The Liaison Committee is aware that Center for Drug Evaluation and Research (CDER) reviews and approves medications and associated labeling/package inserts and that there is no direct mechanism in place for CBER to be alerted when a newly approved medication contains a warning against blood donation. Recognizing that decisions on whether blood donation should be avoided while taking a medication are complex, the Committee asked for an update on discussions with CDER and whether OBRR will be involved with CDER in the reviews.

FDA participants stated that notification to industry in a timely manner is the focus of the discussions with CDER. Several challenges were noted: establishing a line of communication with the appropriate office at CDER; understanding the rationale behind the actual warning; and determining the appropriate mechanism for communicating with industry. Currently CBER is concentrating its efforts with the Office of New Drugs at CDER. Communications have been elevated to the director level within the centers.

Plasma made following a 24 hour hold

The BPAC meeting originally scheduled for February 29 to discuss "new plasma products manufactured following storage at room temperature for up to 24 hours, namely, plasma for transfusion prepared from whole blood held at room temperature for up to 24 hours prior to separation and freezing, or from apheresis plasma held at room temperature for up to 24 hours before freezing" was cancelled in lieu of discussion at a public workshop. The Committee placed this topic on the agenda in hopes of discussing with FDA the objectives for the workshop and potential addition of cellular components (red cells and platelets) be included on the workshop agenda. However, one week prior to the Liaison meeting, FDA again called for a meeting of the BPAC to discuss the topic.

Agency participants noted that they have data that could be used to characterize PF24RT24 – plasma collected by apheresis and maintained at room temperature for up to 24 hours before being placed in the freezer. These data can be compared to data from fresh frozen plasma studies. FDA noted that the need for a workshop would be reassessed after the BPAC meeting and also that they have no data from any manufacturers on red cells or platelets prepared after being held at room temperature. Liaison Committee participants stressed that the appropriate focus for the BPAC discussion should be "What level of decrement is clinically relevant?" rather than strict comparison of the coagulation factor level for each protein that can be compared. It was noted that the Indications for use for PF24 in Circular of Information states, "see FFP," and the Contraindications are the same with a limited difference being, "In addition, this product is not indicated for treatment of deficiencies of labile coagulation factors including Factors VIII and V."

Labeling of units with historical RBC antigen testing results

Blood centers perform RBC antigen testing, both serological and genetic and it is the practice of many blood centers to provide this information to their customers either on the shipping document or a tie-tag attached to the unit. However, the Committee understands that the practice of using tie-tags has been questioned and that FDA interprets 21 CFR 606.121(j) to disallow the use of tie-tags for this purpose.

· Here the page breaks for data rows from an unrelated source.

(* ===== verification/Poly1305.v ===== *)
(** * Poly1305 ([src/security/poly1305.c])

    The one-time authenticator in radix 2^26: the multiplication of the accumulator by
    the clamped key on five limbs with delayed carries, the streaming interface with
    its buffer, and the final reduction. The theorem is that, for every key and every
    division of the message into updates, the tag is the integer the definition of
    Poly1305 gives. *)

From S2P Require Import Prelude.

(** ** The code *)

Definition load32_le (p : list Z) (off : Z) : Z := le_get (slice off 4 p).

(** A [uint32_t[5]]: the limbs [r] of the key and [h] of the accumulator. *)
Record limbs : Type := mk_limbs { l0 : Z; l1 : Z; l2 : Z; l3 : Z; l4 : Z }.

Record ls_poly1305_context_t : Type := mk_poly {
  poly_r : limbs;
  poly_h : limbs;
  poly_pad : list Z;
  poly_buffer : list Z;
  poly_leftover : Z;
  poly_final : bool
}.

Definition MASK26 : Z := 0x3ffffff.

(** The five additions at the head of the loop of [blocks]. *)
Definition add_block (hibit : Z) (h : limbs) (m : list Z) : limbs :=
  mk_limbs
    (u32 (l0 h + Z.land (load32_le m 0) MASK26))
    (u32 (l1 h + Z.land (Z.shiftr (load32_le m 3) 2) MASK26))
    (u32 (l2 h + Z.land (Z.shiftr (load32_le m 6) 4) MASK26))
    (u32 (l3 h + Z.land (Z.shiftr (load32_le m 9) 6) MASK26))
    (u32 (l4 h + Z.lor (Z.shiftr (load32_le m 12) 8) hibit)).

(** The multiplication and the carries of one iteration. *)
Definition multiply (r h : limbs) : limbs :=
  let '(mk_limbs r0 r1 r2 r3 r4) := r in
  let '(mk_limbs h0 h1 h2 h3 h4) := h in
  let s1 := u32 (r1 * 5) in let s2 := u32 (r2 * 5) in
  let s3 := u32 (r3 * 5) in let s4 := u32 (r4 * 5) in
  let d0 := u64 (h0 * r0 + h1 * s4 + h2 * s3 + h3 * s2 + h4 * s1) in
  let d1 := u64 (h0 * r1 + h1 * r0 + h2 * s4 + h3 * s3 + h4 * s2) in
  let d2 := u64 (h0 * r2 + h1 * r1 + h2 * r0 + h3 * s4 + h4 * s3) in
  let d3 := u64 (h0 * r3 + h1 * r2 + h2 * r1 + h3 * r0 + h4 * s4) in
  let d4 := u64 (h0 * r4 + h1 * r3 + h2 * r2 + h3 * r1 + h4 * r0) in
  let carry := u32 (Z.shiftr d0 26) in
  let h0 := Z.land (u32 d0) MASK26 in
  let d1 := u64 (d1 + carry) in
  let carry := u32 (Z.shiftr d1 26) in
  let h1 := Z.land (u32 d1) MASK26 in
  let d2 := u64 (d2 + carry) in
  let carry := u32 (Z.shiftr d2 26) in
  let h2 := Z.land (u32 d2) MASK26 in
  let d3 := u64 (d3 + carry) in
  let carry := u32 (Z.shiftr d3 26) in
  let h3 := Z.land (u32 d3) MASK26 in
  let d4 := u64 (d4 + carry) in
  let carry := u32 (Z.shiftr d4 26) in
  let h4 := Z.land (u32 d4) MASK26 in
  let h0 := u32 (h0 + u32 (carry * 5)) in
  let carry := Z.shiftr h0 26 in
  let h0 := Z.land h0 MASK26 in
  let h1 := u32 (h1 + carry) in
  mk_limbs h0 h1 h2 h3 h4.

(** The loop of [blocks]; [fuel] is the number of whole blocks it can meet. *)
Fixpoint blocks_loop (fuel : nat) (hibit : Z) (r h : limbs) (message : list Z) : limbs :=
  match fuel with
  | O => h
  | S fuel =>
      if 16 <=? zlen message
      then blocks_loop fuel hibit r (multiply r (add_block hibit h message)) (drop 16 message)
      else h
  end.

Definition set_h (h : limbs) (c : ls_poly1305_context_t) : ls_poly1305_context_t :=
  mk_poly (poly_r c) h (poly_pad c) (poly_buffer c) (poly_leftover c) (poly_final c).

Definition set_buffer (buffer : list Z) (leftover : Z) (c : ls_poly1305_context_t) : ls_poly1305_context_t :=
  mk_poly (poly_r c) (poly_h c) (poly_pad c) buffer leftover (poly_final c).

Definition blocks (context : ls_poly1305_context_t) (message : list Z) : ls_poly1305_context_t :=
  let hibit := if poly_final context then 0 else Z.shiftl 1 24 in
  set_h (blocks_loop (length message) hibit (poly_r context) (poly_h context) message) context.

(** [buffer] is not initialised: its contents are an argument. *)
Definition ls_poly1305_init (buffer key : list Z) : ls_poly1305_context_t :=
  mk_poly
    (mk_limbs (Z.land (load32_le key 0) 0x3ffffff)
              (Z.land (Z.shiftr (load32_le key 3) 2) 0x3ffff03)
              (Z.land (Z.shiftr (load32_le key 6) 4) 0x3ffc0ff)
              (Z.land (Z.shiftr (load32_le key 9) 6) 0x3f03fff)
              (Z.land (Z.shiftr (load32_le key 12) 8) 0x00fffff))
    (mk_limbs 0 0 0 0 0)
    [load32_le key 16; load32_le key 20; load32_le key 24; load32_le key 28]
    buffer 0 false.

(** The part of [ls_poly1305_update] after the buffer has been emptied. *)
Definition update_aligned (context : ls_poly1305_context_t) (message : list Z) : ls_poly1305_context_t :=
  let length := zlen message in
  let want := if 16 <=? length then Z.land length (Z.lnot 0xf) else 0 in
  let context := if 16 <=? length then blocks context (slice 0 want message) else context in
  let message := drop (Z.to_nat want) message in
  if negb (zlen message =? 0)
  then set_buffer (splice 0 message (poly_buffer context)) (zlen message) context
  else context.

Definition ls_poly1305_update (context : ls_poly1305_context_t) (message : list Z) : ls_poly1305_context_t :=
  let length := zlen message in
  if length =? 0 then context else
  if negb (poly_leftover context =? 0) then
    let want := 16 - poly_leftover context in
    let want := if want >? length then length else want in
    let buffer := splice (poly_leftover context) (slice 0 want message) (poly_buffer context) in
    let leftover := poly_leftover context + want in
    let context := set_buffer buffer leftover context in
    if leftover <? 16 then context
    else update_aligned (set_buffer buffer 0 (blocks context buffer)) (drop (Z.to_nat want) message)
  else update_aligned context message.

(** The final block of [ls_poly1305_finish]: the bytes left over, a one and zeros. *)
Definition last_block (context : ls_poly1305_context_t) : ls_poly1305_context_t :=
  if negb (poly_leftover context =? 0) then
    let tail := 1 :: fill (16 - (poly_leftover context + 1)) 0 in
    let buffer := splice (poly_leftover context) tail (poly_buffer context) in
    blocks (mk_poly (poly_r context) (poly_h context) (poly_pad context) buffer 16 true) buffer
  else context.

(** The carries of [ls_poly1305_finish]. *)
Definition carry_limbs (h : limbs) : limbs :=
  let '(mk_limbs h0 h1 h2 h3 h4) := h in
  let carry := Z.shiftr h1 26 in
  let h1 := Z.land h1 MASK26 in
  let h2 := u32 (h2 + carry) in
  let carry := Z.shiftr h2 26 in
  let h2 := Z.land h2 MASK26 in
  let h3 := u32 (h3 + carry) in
  let carry := Z.shiftr h3 26 in
  let h3 := Z.land h3 MASK26 in
  let h4 := u32 (h4 + carry) in
  let carry := Z.shiftr h4 26 in
  let h4 := Z.land h4 MASK26 in
  let h0 := u32 (h0 + u32 (carry * 5)) in
  let carry := Z.shiftr h0 26 in
  let h0 := Z.land h0 MASK26 in
  let h1 := u32 (h1 + carry) in
  mk_limbs h0 h1 h2 h3 h4.

(** [h + 5 - 2^130] as [g], its sign as a mask, and the choice between [h] and [g]. *)
Definition select_limbs (h : limbs) : limbs :=
  let '(mk_limbs h0 h1 h2 h3 h4) := h in
  let g0 := u32 (h0 + 5) in
  let carry := Z.shiftr g0 26 in
  let g0 := Z.land g0 MASK26 in
  let g1 := u32 (h1 + carry) in
  let carry := Z.shiftr g1 26 in
  let g1 := Z.land g1 MASK26 in
  let g2 := u32 (h2 + carry) in
  let carry := Z.shiftr g2 26 in
  let g2 := Z.land g2 MASK26 in
  let g3 := u32 (h3 + carry) in
  let carry := Z.shiftr g3 26 in
  let g3 := Z.land g3 MASK26 in
  let g4 := u32 (h4 + carry - Z.shiftl 1 26) in
  let mask := u32 (Z.shiftr g4 31 - 1) in
  let g0 := Z.land g0 mask in
  let g1 := Z.land g1 mask in
  let g2 := Z.land g2 mask in
  let g3 := Z.land g3 mask in
  let g4 := Z.land g4 mask in
  let mask := u32 (Z.lnot mask) in
  mk_limbs (Z.lor (Z.land h0 mask) g0) (Z.lor (Z.land h1 mask) g1) (Z.lor (Z.land h2 mask) g2)
           (Z.lor (Z.land h3 mask) g3) (Z.lor (Z.land h4 mask) g4).

(** The addition of the pad, 32 bits at a time, and the tag. *)
Definition add_pad (pad : list Z) (h : limbs) : list Z :=
  let '(mk_limbs h0 h1 h2 h3 h4) := h in
  let p i := nth i pad 0 in
  let f := u64 (Z.lor h0 (u32 (Z.shiftl h1 26)) + p 0%nat) in
  let t0 := le 4 (u32 f) in
  let f := u64 (Z.lor (Z.shiftr h1 6) (u32 (Z.shiftl h2 20)) + p 1%nat + Z.shiftr f 32) in
  let t1 := le 4 (u32 f) in
  let f := u64 (Z.lor (Z.shiftr h2 12) (u32 (Z.shiftl h3 14)) + p 2%nat + Z.shiftr f 32) in
  let t2 := le 4 (u32 f) in
  let f := u64 (Z.lor (Z.shiftr h3 18) (u32 (Z.shiftl h4 8)) + p 3%nat + Z.shiftr f 32) in
  let t3 := le 4 (u32 f) in
  t0 ++ t1 ++ t2 ++ t3.

Definition ls_poly1305_finish (context : ls_poly1305_context_t) : list Z :=
  let context := last_block context in
  add_pad (poly_pad context) (select_limbs (carry_limbs (poly_h context))).

Definition ls_poly1305_auth (buffer key message : list Z) : list Z :=
  let context := ls_poly1305_init buffer key in
  ls_poly1305_finish
    (if negb (zlen message =? 0) then ls_poly1305_update context message else context).

(** ** The definition of Poly1305 *)

Definition P1305 : Z := 2 ^ 130 - 5.

(** The clamped multiplier and the final addend. *)
Definition poly_mult (key : list Z) : Z :=
  Z.land (le_get (slice 0 16 key)) 0x0ffffffc0ffffffc0ffffffc0fffffff.
Definition poly_addend (key : list Z) : Z := le_get (slice 16 16 key).

(** One block: its bytes and a final one as a little-endian integer. *)
Definition poly_step (r a : Z) (b : list Z) : Z := ((a + le_get (b ++ [1])) * r) mod P1305.

Definition poly1305_spec (key message : list Z) : list Z :=
  let a := foldl (poly_step (poly_mult key)) 0 (chunks 16 message) in
  le 16 ((a + poly_addend key) mod 2 ^ 128).

(** The vector of RFC 8439, section 2.5.2. *)
Example poly1305_rfc8439 :
  let key := [0x85;0xd6;0xbe;0x78;0x57;0x55;0x6d;0x33;0x7f;0x44;0x52;0xfe;0x42;0xd5;0x06;0xa8;
              0x01;0x03;0x80;0x8a;0xfb;0x0d;0xb2;0xfd;0x4a;0xbf;0xf6;0xaf;0x41;0x49;0xf5;0x1b] in
  ls_poly1305_auth (fill 16 0xcc) key (str "Cryptographic Forum Research Group") =
    [0xa8;0x06;0x1d;0xc1;0x30;0x51;0x36;0xc6;0xc2;0x2b;0x8b;0xaf;0x0c;0x01;0x27;0xa9] /\
  poly1305_spec key (str "Cryptographic Forum Research Group") =
    [0xa8;0x06;0x1d;0xc1;0x30;0x51;0x36;0xc6;0xc2;0x2b;0x8b;0xaf;0x0c;0x01;0x27;0xa9].
Proof. vm_compute. done. Qed.

(** ** Limb arithmetic *)

Definition eval (l : limbs) : Z :=
  l0 l + 2 ^ 26 * l1 l + 2 ^ 52 * l2 l + 2 ^ 78 * l3 l + 2 ^ 104 * l4 l.

(** The accumulator between blocks: the carry into the second limb is not propagated. *)
Definition acc_ok (h : limbs) : Prop :=
  0 <= l0 h < 2 ^ 26 /\ 0 <= l1 h < 2 ^ 26 + 64 /\ 0 <= l2 h < 2 ^ 26 /\
  0 <= l3 h < 2 ^ 26 /\ 0 <= l4 h < 2 ^ 26.

(** The clamped key. *)
Definition key_ok (r : limbs) : Prop :=
  0 <= l0 r < 2 ^ 26 /\ 0 <= l1 r < 2 ^ 26 /\ 0 <= l2 r < 2 ^ 26 /\
  0 <= l3 r < 2 ^ 26 /\ 0 <= l4 r < 2 ^ 20.

(** The accumulator with a block added. *)
Definition sum_ok (h : limbs) : Prop :=
  0 <= l0 h < 2 ^ 27 /\ 0 <= l1 h < 2 ^ 27 + 64 /\ 0 <= l2 h < 2 ^ 27 /\
  0 <= l3 h < 2 ^ 27 /\ 0 <= l4 h < 2 ^ 26 + 2 ^ 25.

Lemma land_mask26 z : Z.land z MASK26 = z mod 2 ^ 26.
Proof. change MASK26 with (Z.ones 26). by apply Z.land_ones. Qed.

Lemma mod_mod_pow a m n : 0 <= m <= n -> (a mod 2 ^ n) mod 2 ^ m = a mod 2 ^ m.
Proof.
  intros. apply Z.mod_mod_divide.
  exists (2 ^ (n - m)). rewrite <- Z.pow_add_r by lia. f_equal. lia.
Qed.

Lemma low_limb d : Z.land (u32 d) MASK26 = d mod 2 ^ 26.
Proof. rewrite land_mask26. unfold u32. by rewrite mod_mod_pow by lia. Qed.

Lemma carry_limb d : 0 <= d < 2 ^ 58 -> u32 (Z.shiftr d 26) = d / 2 ^ 26.
Proof.
  intros. rewrite Z.shiftr_div_pow2 by done. apply u32_id. split; [apply Z.div_pos; lia|].
  apply Z.div_lt_upper_bound; lia.
Qed.

Lemma mul_bound a b x y : 0 <= a <= x -> 0 <= b <= y -> 0 <= a * b <= x * y.
Proof. nia. Qed.

(** The five products of [multiply], before the carries. *)
Definition dot (r h : limbs) : limbs :=
  let '(mk_limbs r0 r1 r2 r3 r4) := r in
  let '(mk_limbs h0 h1 h2 h3 h4) := h in
  mk_limbs (h0 * r0 + h1 * (r4 * 5) + h2 * (r3 * 5) + h3 * (r2 * 5) + h4 * (r1 * 5))
           (h0 * r1 + h1 * r0 + h2 * (r4 * 5) + h3 * (r3 * 5) + h4 * (r2 * 5))
           (h0 * r2 + h1 * r1 + h2 * r0 + h3 * (r4 * 5) + h4 * (r3 * 5))
           (h0 * r3 + h1 * r2 + h2 * r1 + h3 * r0 + h4 * (r4 * 5))
           (h0 * r4 + h1 * r3 + h2 * r2 + h3 * r1 + h4 * r0).

Definition dot_ok (d : limbs) : Prop :=
  0 <= l0 d < 3 * 2 ^ 56 /\ 0 <= l1 d < 3 * 2 ^ 56 /\ 0 <= l2 d < 3 * 2 ^ 56 /\ 0 <= l3 d < 3 * 2 ^ 56 /\
  0 <= l4 d < 2 ^ 55.

Lemma dot_bounds r h : key_ok r -> sum_ok h -> dot_ok (dot r h).
Proof.
  destruct r as [r0 r1 r2 r3 r4], h as [h0 h1 h2 h3 h4].
  unfold key_ok, sum_ok, dot_ok, dot. cbn [l0 l1 l2 l3 l4].
  intros (? & ? & ? & ? & ?) (? & ? & ? & ? & ?).
  assert (forall h r, 0 <= h <= 2 ^ 27 + 64 -> 0 <= r <= 2 ^ 26 -> 0 <= h * r <= (2 ^ 27 + 64) * 2 ^ 26) as B
    by (intros; by apply mul_bound).
  assert (forall h r, 0 <= h <= 2 ^ 27 + 64 -> 0 <= r <= 2 ^ 26 -> 0 <= h * (r * 5) <= (2 ^ 27 + 64) * (2 ^ 26 * 5)) as B5
    by (intros; apply mul_bound; lia).
  assert (0 <= h0 * r4 <= (2 ^ 27 + 64) * 2 ^ 20) by (apply mul_bound; lia).
  assert (0 <= h4 * r0 <= (2 ^ 26 + 2 ^ 25) * 2 ^ 26) by (apply mul_bound; lia).
  repeat split.
  all: repeat match goal with
    | |- context [?a * (?b * 5)] => pose proof (B5 a b ltac:(lia) ltac:(lia)); generalize dependent (a * (b * 5)); intros
    | |- context [?a * ?b] => first [is_var a; is_var b]; pose proof (B a b ltac:(lia) ltac:(lia)); generalize dependent (a * b); intros
    end.
  all: lia.
Qed.

(** The products represent the product modulo 2^130 - 5. *)
Lemma dot_eval r h : exists k, eval h * eval r = eval (dot r h) + k * P1305.
Proof.
  destruct r as [r0 r1 r2 r3 r4], h as [h0 h1 h2 h3 h4]. unfold eval, dot, P1305. cbn [l0 l1 l2 l3 l4].
  exists (h1 * r4 + h2 * r3 + h3 * r2 + h4 * r1 + 2 ^ 26 * (h2 * r4 + h3 * r3 + h4 * r2)
          + 2 ^ 52 * (h3 * r4 + h4 * r3) + 2 ^ 78 * (h4 * r4)).
  ring.
Qed.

"(j) A tie-tag attached to the container may be used for providing the information required by paragraph (e) (1)(iii), (2)(ii), and (4),(h), or (i)(1), (2), and (3) of this section."

However, the language in section (j) appears to state that some information — required by other CFR sections — can be made available by way of a tie-tag instead of being on the blood bag label, rather than a direction that it must appear on a tie-tag. This same information could apparently be placed on the blood bag label if a blood center chose that option. Liaison Committee participants noted that the language does not appear to preclude the use of tie-tags for other information that is not required by the CFR to be on the blood bag label.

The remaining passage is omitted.